#### WORK INSTRUCTION:
Your answer must consist of exactly the lines below, starting with the line with "(** The declared" and going on through the line with "Definition bool_flag (name", and nothing else.

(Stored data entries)
■ ■ ■ ■ ■ ■ ■

(* ===== verification/Strconv.v ===== *)
(** Two packages of Go's standard library. [strconv.ParseFloat(s, 64)]: decimal and
    hexadecimal literals with digit separators, infinities and NaN, rounded to the
    nearest float. Package flag: a command line parsed into the variables that a
    program has declared. *)

From S2P Require Import Prelude Json.
From Stdlib Require Import ZArith Lia Ascii Floats.SpecFloat.
From stdpp Require Import options.
Local Open Scope Z_scope.

Fixpoint lower_ascii (s : string) : string :=
  match s with "" => "" | String c s' => String (lower_byte c) (lower_ascii s') end.

(** [special]: the whole text, whatever the case of its letters. *)
Definition special (s : string) : option spec_float :=
  let t := lower_ascii s in
  if bool_decide (t ∈ ["inf"; "+inf"; "infinity"; "+infinity"]) then Some (S754_infinity false)
  else if bool_decide (t ∈ ["-inf"; "-infinity"]) then Some (S754_infinity true)
  else if t =s "nan" then Some S754_nan else None.

(** The mantissa: the digits read so far as an integer, how many follow the dot,
    whether there was a dot, a digit, a separator; and the rest of the text. *)
Record mantissa := { mt_value : Z; mt_frac : Z; mt_dot : bool; mt_digits : bool; mt_sep : bool }.
Fixpoint read_mantissa (base : Z) (m : mantissa) (s : string) : mantissa * string :=
  match s with
  | "" => (m, s)
  | String c s' =>
      if decide (c = "_"%char) then
        read_mantissa base {| mt_value := mt_value m; mt_frac := mt_frac m; mt_dot := mt_dot m;
                              mt_digits := mt_digits m; mt_sep := true |} s'
      else if decide (c = "."%char) then
        if mt_dot m then (m, s)
        else read_mantissa base {| mt_value := mt_value m; mt_frac := mt_frac m; mt_dot := true;
                                   mt_digits := mt_digits m; mt_sep := mt_sep m |} s'
      else match digit_val c with
           | Some d =>
               if d <? base then
                 read_mantissa base {| mt_value := mt_value m * base + d;
                                       mt_frac := if mt_dot m then mt_frac m + 1 else mt_frac m;
                                       mt_dot := mt_dot m; mt_digits := true; mt_sep := mt_sep m |} s'
               else (m, s)
           | None => (m, s)
           end
  end.

(** The digits of the exponent; its value stops growing at ten thousand. *)
Fixpoint read_exponent (e : Z) (sep : bool) (s : string) : option (Z * bool) :=
  match s with
  | "" => Some (e, sep)
  | String c s' =>
      if decide (c = "_"%char) then read_exponent e true s'
      else match digit_val c with
           | Some d => if d <? 10 then read_exponent (if e <? 10000 then e * 10 + d else e) sep s' else None
           | None => None
           end
  end.

Definition sign_of (s : string) : bool * string :=
  match s with String "+" s' => (false, s') | String "-" s' => (true, s') | _ => (false, s) end.

(** [underscoreOK]: separators stand between digits, or after a base prefix. *)
Fixpoint underscore_scan (hex : bool) (saw : ascii) (s : string) : bool :=
  match s with
  | "" => negb (bool_decide (saw = "_"%char))
  | String c s' =>
      let digit := is_digit c || (hex && match digit_val c with Some d => d <? 16 | None => false end) in
      if digit then underscore_scan hex "0" s'
      else if decide (c = "_"%char) then bool_decide (saw = "0"%char) && underscore_scan hex "_" s'
      else negb (bool_decide (saw = "_"%char)) && underscore_scan hex "!" s'
  end.
Definition underscoreOK (s : string) : bool :=
  let s := (sign_of s).2 in
  match s with
  | String "0" (String x s') =>
      if one_of "box" (lower_byte x) then underscore_scan (bool_decide (lower_byte x = "x"%char)) "0" s'
      else underscore_scan false "^" s
  | _ => underscore_scan false "^" s
  end.

(** The exponent that follows a mantissa: absent (only a decimal may do without),
    or a letter, a sign and at least one digit. *)
Definition exponent_part (hex : bool) (s : string) : option (Z * bool) :=
  match s with
  | "" => if hex then None else Some (0, false)
  | String c s' =>
      if bool_decide (lower_byte c = if hex then "p"%char else "e"%char) then
        let '(neg, ds) := sign_of s' in
        if starts_digit ds then
          match read_exponent 0 false ds with
          | Some (e, sep) => Some (if neg : bool then - e else e, sep)
          | None => None
          end
        else None
      else None
  end.

Definition signed_float (neg : bool) (f : Z → spec_float) (m : Z) : spec_float :=
  if m =? 0 then S754_zero neg else f (if neg then - m else m).

(** A value that rounds to an infinity is a range error. *)
Definition in_range (f : spec_float) : option spec_float := if is_float_finite f then Some f else None.

Definition ParseFloat (s : string) : option spec_float :=
  match special s with
  | Some f => Some f
  | None =>
      let '(neg, t) := sign_of s in
      let '(hex, t) := match t with
                       | String "0" (String x (String _ _ as t')) =>
                           if bool_decide (lower_byte x = "x"%char) then (true, t') else (false, t)
                       | _ => (false, t)
                       end in
      let base := if hex : bool then 16 else 10 in
      let '(m, rest) := read_mantissa base {| mt_value := 0; mt_frac := 0; mt_dot := false; mt_digits := false; mt_sep := false |} t in
      if negb (mt_digits m) then None else
      match exponent_part hex rest with
      | None => None
      | Some (e, sep) =>
          if (mt_sep m || sep) && negb (underscoreOK s) then None
          else if hex then
            in_range (signed_float neg (λ v, binary_normalize SFprec SFemax v (e - 4 * mt_frac m) neg) (mt_value m))
          else in_range (signed_float neg (λ v, float64_of v (e - mt_frac m)) (mt_value m))
      end
  end.

Example parse_floats :
  (ParseFloat "1.5", ParseFloat "-0", ParseFloat "1_000.5e-1", ParseFloat "0x1.8p+1", ParseFloat "+Inf") =
  (Some (float64_of 15 (-1)), Some (S754_zero true), Some (float64_of 10005 (-2)), Some (float64_of 3 0),
   Some (S754_infinity false)).
Proof. vm_compute. reflexivity. Qed.
Example parse_float_errors :
  ParseFloat <$> [""; "."; "1e"; "1__0"; "_1"; "0x1"; "1e400"; "+nan"; "1.2.3"; "infin"; "0x_p1"; "1e+_1"] = replicate 12 None.
Proof. vm_compute. reflexivity. Qed.

(** * Package flag *)

#[local] Open Scope nat_scope.

(** ** Flags and their values *)

Inductive value := VString (s : string) | VBool (b : bool).

(** The declared flags with their current values. *)
Definition flags : Type := list (string * value).

Fixpoint Lookup (name : string) (fs : flags) : option value :=
  match fs with
  | [] => None
  | (n, v) :: fs => if n =s name then Some v else Lookup name fs
  end.
Fixpoint Set_value (name : string) (v : value) (fs : flags) : flags :=
  match fs with
  | [] => []
  | (n, old) :: fs => if n =s name then (n, v) :: fs else (n, old) :: Set_value name v fs
  end.

Definition string_flag (name : string) (fs : flags) : string :=
  match Lookup name fs with Some (VString s) => s | _ => "" end.
Definition bool_flag (name : string) (fs : flags) : bool :=
  match Lookup name fs with Some (VBool b) => b | _ => false end.

(** [strconv.ParseBool]. *)
Definition ParseBool (s : string) : option bool :=
  if bool_decide (s ∈ ["1"; "t"; "T"; "true"; "TRUE"; "True"]) then Some true
  else if bool_decide (s ∈ ["0"; "f"; "F"; "false"; "FALSE"; "False"]) then Some false
  else None.

(** ** Parsing *)

(** What [FlagSet.Parse] can refuse; [Help] is [flag.ErrHelp]. *)
Inductive parse_error :=
| Help
| BadSyntax (arg : string)
| NotDefined (name : string)
| InvalidBool (text name : string)
| NeedsArgument (name : string).

(** One argument: the first that is not a flag ends them, and so does a lone [--]. *)
Inductive argument := Positional | Terminator | Malformed | Named (name : string) (text : option string).

Definition named (s : string) : argument :=
  match s with
  | "" => Malformed
  | String c _ =>
      if bool_decide (c = "-"%char) || bool_decide (c = "="%char) then Malformed
      else match cut_byte "=" s with
           | Some (name, text) => Named name (Some text)
           | None => Named s None
           end
  end.
Definition argument_of (s : string) : argument :=
  if (String.length s <? 2) || negb (has_prefix s "-") then Positional
  else if s =s "--" then Terminator
  else if has_prefix s "--" then named (drop_str 2 s)
  else named (drop_str 1 s).

(** [FlagSet.Parse]: the flags with their values and the arguments after them. *)
Fixpoint Parse (fs : flags) (args : list string) : parse_error + flags * list string :=
  match args with
  | [] => inr (fs, [])
  | s :: rest =>
      match argument_of s with
      | Positional => inr (fs, s :: rest)
      | Terminator => inr (fs, rest)
      | Malformed => inl (BadSyntax s)
      | Named name text =>
          match Lookup name fs, text with
          | None, _ => inl (if (name =s "help") || (name =s "h") then Help else NotDefined name)
          | Some (VBool _), Some t =>
              match ParseBool t with
              | None => inl (InvalidBool t name)
              | Some b => Parse (Set_value name (VBool b) fs) rest
              end
          | Some (VBool _), None => Parse (Set_value name (VBool true) fs) rest
          | Some (VString _), Some t => Parse (Set_value name (VString t) fs) rest
          | Some (VString _), None =>
              match rest with
              | [] => inl (NeedsArgument name)
              | t :: rest => Parse (Set_value name (VString t) fs) rest
              end
          end
      end
  end.

Example Parse_forms :
  let fs := [("config", VString "pvelab.yaml"); ("force", VBool false)] in
  Parse fs ["-config"; "a.yaml"; "--force"; "x"; "-force=0"] =
    inr ([("config", VString "a.yaml"); ("force", VBool true)], ["x"; "-force=0"]) ∧
  Parse fs ["--config=a=b"; "-force=F"; "--"; "-h"] = inr ([("config", VString "a=b"); ("force", VBool false)], ["-h"]) ∧
  Parse fs ["-config"; "-force"] = inr ([("config", VString "-force"); ("force", VBool false)], []) ∧
  Parse fs ["-h"] = inl Help ∧ Parse fs ["-config"] = inl (NeedsArgument "config") ∧
  Parse fs ["-force=yes"] = inl (InvalidBool "yes" "force") ∧ Parse fs ["-=x"] = inl (BadSyntax "-=x") ∧
  Parse fs ["-"; "-h"] = inr (fs, ["-"; "-h"]).
Proof. vm_compute. done. Qed.

(** ** Every setting can be written *)

Definition value_text (v : value) : string := match v with VString s => s | VBool b => if b then "true" else "false" end.
Definition flag_text (s : string * value) : string := "-" +:+ s.1 +:+ "=" +:+ value_text s.2.
Definition same_kind (v w : value) : bool :=
  match v, w with VString _, VString _ | VBool _, VBool _ => true | _, _ => false end.
Definition good_name (s : string) : bool :=
  (s <>s "") && no_byte "=" s && negb (has_prefix s "-").
Definition set_all (l : flags) (fs : flags) : flags := foldl (λ fs s, Set_value s.1 s.2 fs) fs l.

Lemma one_dash c t : c ≠ "-"%char → has_prefix (String "-" (String c t)) "--" = false.
Proof.
  intros Hc. destruct (has_prefix _ _) eqn:E; [|done]. apply String.prefix_correct in E. cbn in E.
  congruence.
Qed.

Lemma argument_of_flag_text name v : good_name name = true →
  argument_of (flag_text (name, v)) = Named name (Some (value_text v)).
Proof.
  unfold good_name. rewrite !andb_true_iff, negb_true_iff. intros [[Hne Hno] Hd].
  destruct name as [|c name]; [done|]. cbn in Hno. rewrite andb_true_iff in Hno. destruct Hno as [Hc Hno].
  assert (c ≠ "-"%char) as Hdash. { intros ->. by destruct name. }
  assert (c ≠ "="%char) as Heq. { intros ->. done. }
  assert (named (String c name +:+ String "=" (value_text v)) = Named (String c name) (Some (value_text v))) as Hnamed.
  { assert (cut_byte "=" (String c name +:+ String "=" (value_text v)) = Some (String c name, value_text v)) as Hcut.
    { apply cut_byte_app. cbn. by rewrite Hc, Hno. }
    unfold named. rewrite Hcut.
    change (String c name +:+ String "=" (value_text v)) with (String c (name +:+ String "=" (value_text v))).
    cbv beta iota. by repeat (rewrite bool_decide_false by done). }
  rewrite <- Hnamed. unfold flag_text. cbn [fst snd].
  set (t := name +:+ "=" +:+ value_text v).
  change ("-" +:+ String c name +:+ "=" +:+ value_text v) with (String "-" (String c t)).
  change (String c name +:+ String "=" (value_text v)) with (String c t). unfold argument_of.
  change (String.length (String "-" (String c t)) <? 2) with false.
  change (has_prefix (String "-" (String c t)) "-") with true.
  cbv beta iota delta [orb negb]. rewrite bool_decide_false by congruence.
  by rewrite one_dash.
Qed.

Lemma Parse_one name v old fs rest : good_name name = true → Lookup name fs = Some old → same_kind v old = true →
  Parse fs (flag_text (name, v) :: rest) = Parse (Set_value name v fs) rest.
Proof.
  intros Hn Hl Hk. cbn [Parse]. rewrite argument_of_flag_text by done. rewrite Hl.
  destruct v as [s|b], old as [?|?]; try done. by destruct b.
Qed.

Lemma Lookup_Set_value name v n fs :
  Lookup n (Set_value name v fs) = if name =s n then (λ _, v) <$> Lookup n fs else Lookup n fs.
Proof.
  induction fs as [|[m w] fs IH]; cbn; [by case_bool_decide|].
  repeat (case_bool_decide; subst; cbn; try done); rewrite ?IH; by repeat case_bool_decide.
Qed.

(** A setting that the program has declared, with its kind. *)
Definition declared (fs : flags) (s : string * value) : Prop :=
  good_name s.1 = true ∧ ∃ old, Lookup s.1 fs = Some old ∧ same_kind s.2 old = true.

Lemma declared_Set_value fs s t : declared fs s → declared fs t → declared (Set_value s.1 s.2 fs) t.
Proof.
  intros (_ & o1 & Hl1 & Hk1) (Hn & o2 & Hl2 & Hk2). split; [done|]. rewrite Lookup_Set_value. case_bool_decide as He.
  - exists s.2. rewrite Hl2. split; [done|]. rewrite He, Hl2 in Hl1. simplify_eq. by destruct s.2, t.2, o1.
  - by exists o2.
Qed.

(** Any list of settings written as arguments is parsed as those settings, the last
    of a name counting, and the arguments after them are left alone. *)
Theorem Parse_flag_text fs l rest : Forall (declared fs) l →
  Parse fs ((flag_text <$> l) ++ rest) = Parse (set_all l fs) rest.
Proof.
  revert fs. induction l as [|[name v] l IH]; intros fs Hl; [done|].
  inversion Hl as [|? ? Hd Hl']; subst. destruct Hd as (Hn & old & Hlk & Hk).
  change ((flag_text <$> (name, v) :: l) ++ rest) with (flag_text (name, v) :: ((flag_text <$> l) ++ rest)).
  rewrite (Parse_one name v old) by done. apply IH.
  eapply Forall_impl; [exact Hl'|]. intros t Ht.
  apply (declared_Set_value fs (name, v)); [|done]. split; [done|]. by exists old.
Qed.

(** For a string flag the value may also be the next argument. *)
Lemma Parse_two name s t fs rest : good_name name = true → Lookup name fs = Some (VString s) →
  Parse fs (("-" +:+ name) :: t :: rest) = Parse (Set_value name (VString t) fs) rest.
Proof.
  intros Hn Hl. assert (argument_of ("-" +:+ name) = Named name None) as Ha.
  { revert Hn. unfold good_name. rewrite !andb_true_iff, negb_true_iff. intros [[Hne Hno] Hd].
    destruct name as [|c name]; [done|].
    assert (c ≠ "-"%char) as Hdash by (intros ->; by destruct name).
    pose proof (cut_byte_none "="%char _ Hno) as Hcut. cbn in Hno. rewrite andb_true_iff in Hno. destruct Hno as [Hc _].
    assert (c ≠ "="%char) as Heq by (intros ->; done).
    change ("-" +:+ String c name) with (String "-" (String c name)). unfold argument_of.
    change (String.length (String "-" (String c name)) <? 2) with false.
    change (has_prefix (String "-" (String c name)) "-") with true.
    cbv beta iota delta [orb negb]. rewrite bool_decide_false by congruence.
    rewrite one_dash by done.
    cbn [drop_str]. unfold named. rewrite Hcut. cbv beta iota. by repeat (rewrite bool_decide_false by done). }
  cbn [Parse]. by rewrite Ha, Hl.
Qed.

■ ■ ■ ■ ■ ■ ■

#### FINAL ANSWER:
(** The declared flags with their current values. *)
Definition flags : Type := list (string * value).

Fixpoint Lookup (name : string) (fs : flags) : option value :=
  match fs with
  | [] => None
  | (n, v) :: fs => if n =s name then Some v else Lookup name fs
  end.
Fixpoint Set_value (name : string) (v : value) (fs : flags) : flags :=
  match fs with
  | [] => []
  | (n, old) :: fs => if n =s name then (n, v) :: fs else (n, old) :: Set_value name v fs
  end.

Definition string_flag (name : string) (fs : flags) : string :=
  match Lookup name fs with Some (VString s) => s | _ => "" end.
Definition bool_flag (name : string) (fs : flags) : bool :=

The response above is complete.